I particularly enjoyed the session on national climate policy – with an interesting activity conducted as a mini-parliament session. The aim was to come up with an agreement on proposed solutions for higher temperatures and frequent fires in Johannesburg, as an example of the kinds of issues likely to confront local authorities as the climate crisis intensifies. 

My key takeaway was how the speakers made it so easy to understand the different ways in which young people could influence policies in city management.  

Participants sit round a table
© WWF South Africa
Bootcamp participants put their thinking caps on for an exercise on climate policy.
Energy boost

 After two very busy days, energy levels were a bit low at the start of the third day, and so I was given the task of running a 15-minute aerobic workout, which quickly got the entire conference room going.  

This was followed with an interactive session with our climate justice and equity speaker Alia Kajee, from 350.org, who challenged us to visualise an ideal community. Later in the day, we moved on to one of my favorite sessions on building tolerance and resilience with speaker Ntombi Ndaba, our psychologist from the University of Witwatersrand, who invited us to share personal experiences.
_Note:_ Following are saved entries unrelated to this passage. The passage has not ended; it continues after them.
(* ===== verification/Trap.v ===== *)
(** * Trap: the trap handlers of core/trap.c *)

From S2P Require Import Prelude Layout Bits Memory Machine Cpu Vmem Plic Vcpu Vplic.

Section ops.
Context {D : Type} {P : PlicDevice D} {L : Linker}.
#[local] Abbreviation M := (cmd (world D)).

Definition hs_interrupt_handler (cause : Z) : M unit :=
  let s := u64 (cause .<< 1) .>> 1 in
  if s =? INT_SUPERVISOR_TIM then t ← CSRR time; CSRW stimecmp (u64 (t + 10000000))
  else if s =? INT_SUPERVISOR_EXT then vplic_handle_interrupt
  else panic "unknown interrupt".

Definition get_pa (pgtable : Z) : M Z :=
  h ← CSRR htval;
  let gpa := u64 (h .<< 2) in
  convert_va_to_pa pgtable gpa 1.

(** The result is an [int]. *)
Definition is_access_to_plic : M Z :=
  i ← get_vcpu;
  v ← vcpu_get i;
  c ← config_get (conf v);
  a ← get_pa (vm_pgtable c);
  if (DTB_PLIC <=? a) && (a <? DTB_PLIC + DTB_PLIC_SIZE) then mret (s32 a) else mret 0.

Definition perform_walk_for_guest : M unit :=
  i ← get_vcpu;
  v ← vcpu_get i;
  c ← config_get (conf v);
  a0 ← convert_va_to_pa (vm_pgtable c) (get_reg 10 v) 1;
  vcpu_upd i (set_reg 10 a0).

Definition hs_exception_handler (cause : Z) : M unit :=
  if cause =? EXC_ECALL_FROM_VS then
    perform_walk_for_guest ;;
    e ← CSRR sepc;
    CSRW sepc (u64 (e + 4))
  else if cause =? EXC_LOAD_GUEST_PAGE_FAULT then
    r ← is_access_to_plic;
    let a := u64 r in
    if truthy a then vplic_handle_load_page_fault a else panic "Bad read access"
  else if cause =? EXC_STORE_OR_AMO_GUEST_PAGE_FAULT then
    r ← is_access_to_plic;
    let a := u64 r in
    if truthy a then vplic_handle_store_or_amo_page_fault a else panic "Bad write access"
  else panic "unknown exception".
End ops.
(* ===== verification/VmRun.v ===== *)
(** * VmRun: starting the VMs, core/vm_run.c

    The barriers between the phases are the parameter [wait] (the state of the
    barrier and what the other harts do meanwhile are the subject of Lock.v), and
    the model stops where vm_enter (core/trap.S) switches to the guest. *)

From S2P Require Import Prelude Layout Bits Memory Machine Lock Kmem Cpu Vmem Plic Vcpu.

Definition set_bar (b : barrier) (c : vm_config) : vm_config :=
  mk_vm_config (cpu_affinity c) (image_base c) (image_end c) (memory_base c) (memory_size c)
    (entry c) (devices c) b (vm_pgtable c).

Definition HEDELEG_MASK : Z :=
  (1 .<< EXC_INSTRUCTION_ADDR_MISALIGNED) .| (1 .<< EXC_INSTRUCTION_ACCESS_FAULT)
  .| (1 .<< EXC_ILLEGAL_INSTRUCTION) .| (1 .<< EXC_BREAKPOINT)
  .| (1 .<< EXC_LOAD_ADDR_MISALIGNED) .| (1 .<< EXC_LOAD_ACCESS_FAULT)
  .| (1 .<< EXC_STORE_OR_AMO_ADDRESS_MISALIGNED) .| (1 .<< EXC_STORE_OR_AMO_ACCESS_FAULT)
  .| (1 .<< EXC_ECALL_FROM_U) .| (1 .<< EXC_INSTRUCTION_PAGE_FAULT)
  .| (1 .<< EXC_LOAD_PAGE_FAULT) .| (1 .<< EXC_STORE_OR_AMO_PAGE_FAULT).

Section ops.
Context {D : Type} {L : Linker}.
#[local] Abbreviation M := (cmd (world D)).

(** [while ((dev = conf->devices[i++]) != 0)]: past the end of the array the
    loop would read the memory that follows it. *)
Fixpoint map_devices (devs : list (option mmio_dev)) (pgtable : Z) : M unit :=
  match devs with
  | [] => fault 0
  | None :: _ => mret tt
  | Some dev :: devs' =>
      rv ← map_pages pgtable (virt_base dev) (phys_base dev) (dev_size dev)
             (s32 (perm dev .| PTE_U)) 1;
      if rv <? 0 then panic "Failed to map MMIO device" else map_devices devs' pgtable
  end.

Definition PTE_URWX : Z := PTE_U .| PTE_R .| PTE_W .| PTE_X.

Definition init_hs_pgtable (c : vm_config) : M unit :=
  memset (vm_pgtable c) 0 (PAGE_SIZE * 4) ;;
  let image_size := PGROUNDUP (u64 (image_end c - image_base c)) in
  rv ← map_pages (vm_pgtable c) (memory_base c) (image_base c) image_size PTE_URWX 1;
  if rv <? 0 then panic "failed to map VM kernel image"
  else
    rv ← map_pages (vm_pgtable c) (u64 (memory_base c + image_size)) 0
           (u64 (memory_size c - image_size)) PTE_URWX 1;
    if rv <? 0 then panic "failed to map VM RAM"
    else map_devices (devices c) (vm_pgtable c).

Definition init_hs (c : vm_config) : M unit :=
  let pgtable_pa := KVA2PA (vm_pgtable c) in
  CSRW hgatp (ATP_MODE_SV39 .| (pgtable_pa .>> 12)) ;;
  CSRW hstatus (HSTATUS_VSXL_64 .| HSTATUS_SPV) ;;
  CSRW hedeleg HEDELEG_MASK ;;
  CSRW hideleg (HIDELEG_VSTI .| HIDELEG_VSEI) ;;
  CSRW hvip 0 ;;
  CSRW hip 0 ;;
  CSRW hie 0 ;;
  CSRW hgeie 0 ;;
  CSRW hcounteren HCOUNTEREN_TM ;;
  CSRW htimedelta 0 ;;
  CSRW htval 0 ;;
  CSRW htinst 0 ;;
  CSRS henvcfg (HENVCFG_SSTC .| HENVCFG_ADUE).

Definition init_vs : M unit :=
  CSRW vsstatus 0 ;;
  CSRW vsip 0 ;;
  CSRW vsie 0 ;;
  CSRW vstvec 0 ;;
  CSRW vsscratch 0 ;;
  CSRW vsepc 0 ;;
  CSRW vscause 0 ;;
  CSRW vstval 0 ;;
  CSRW vsatp 0 ;;
  CSRW vstimecmp (u64 (-1)).

Definition init_vm_barriers : M unit :=
  modify (λ w, set_config
    ((λ c, set_bar (init_barrier (bar c) (count_set_bits (cpu_affinity c))) c) <$> w_config w) w).

(** [for (j = 0; j < i; j++) if (config[i].cpu_affinity & config[j].cpu_affinity)],
    with [prev] the configurations before [i] *)
Fixpoint overlap_loop (prev : list vm_config) (a : Z) : bool :=
  match prev with
  | [] => false
  | c :: prev' => if truthy (a .& cpu_affinity c) then true else overlap_loop prev' a
  end.
Fixpoint check_loop (prev cs : list vm_config) : bool :=
  match cs with
  | [] => false
  | c :: cs' => if overlap_loop prev (cpu_affinity c) then true else check_loop (prev ++ [c]) cs'
  end.
Fixpoint count_cpus (cs : list vm_config) (n : Z) : Z :=
  match cs with
  | [] => n
  | c :: cs' => count_cpus cs' (s32 (n + count_set_bits (cpu_affinity c)))
  end.

Definition check_cpu_configuration : M unit :=
  cs ← gets w_config;
  if check_loop [] cs then panic "VMs share the same CPU"
  else if negb (count_cpus cs 0 =? DTB_NR_CPUS) then panic "CPU number misconfiguration"
  else mret tt.

(** vm_run up to vm_enter, in the three parts its two barriers make of it.  The
    local variable [vcpu] is [i]; [vcpu->conf] is read again after a barrier. *)
Definition vm_check (hartid : Z) : M unit :=
  whenM (hartid =? 0) (init_vm_barriers ;; check_cpu_configuration).

Definition vm_setup (i : Z) : M unit :=
  init_vcpu i ;;
  v ← vcpu_get i;
  c ← config_get (conf v);
  whenM (vhartid v =? 0) (init_hs_pgtable c).

Definition vm_start (i : Z) : M unit :=
  v ← vcpu_get i;
  c ← config_get (conf v);
  init_hs c ;;
  init_vs ;;
  CSRS sstatus SSTATUS_SPP ;;
  CSRW sepc (entry c).

Definition vm_run (wait_boot wait_vm : M unit) (hartid : Z) : M unit :=
  vm_check hartid ;;
  wait_boot ;;
  i ← get_vcpu;
  vm_setup i ;;
  wait_vm ;;
  vm_start i.
End ops.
Initially, we thought we would experience a number of personality clashes due to the diverse backgrounds of the group, but everything went smoothly. 

Day four was led by Irfaan Mangera from Rise Mzansi, who focused on youth climate activism and influencing climate policies. Here we learned about the importance of voting and staying in touch with relevant issues affecting our nation. What I loved most was how Irfaan helped us to imagine the future we would like to see using social and climate activism to push that vision forward.  

A session on social media was just what we needed to learn how to put ourselves in spaces that allow us to make changes within society. As an activity, participants had to come up with a campaign to raise awareness for a project or cause that they are passionate about, which blended well with the climate activism session.   

Examples of the social media posts created by participants.
© WWF South Africa
The group also spent time exploring the potential of social media for climate activism
Adieu but not goodbye

Friday was an emotional last day, as we bid farewell to new friends. We ended the day with a beautiful reflection on the bootcamp experience. It was clear from the remarks that came through that all the hard work had paid off: “This is truly a life changing experience”; “We are grateful for this opportunity to learn”; “We love that as young people our ideas can be heard and taken into consideration”. We closed off the day with a certificate presented by the YCC team and Musa Gwebani, the policy officer with the European Union delegation in South Africa. 

The Youth Climate Champions Programme is an activity of the Climate Ambition to Accountability Project which is co-funded by the European Union and the Swedish International Development Cooperation. The project partners are WWF South Africa, the Institute for Economic Justice and Climate Action Network South Africa.  

The Climate Ambition to Accountability project aims to empower youth to engage in climate policy.
Charmaine Mogale Photo
Charmaine Mogale, YCC Programme Intern

Charmaine Mogale is an intern with the YCC programme and believes in a holistic approach to the health of the world and all that is in it. She is passionate about sustainability and finding innovative ways to combat climate change.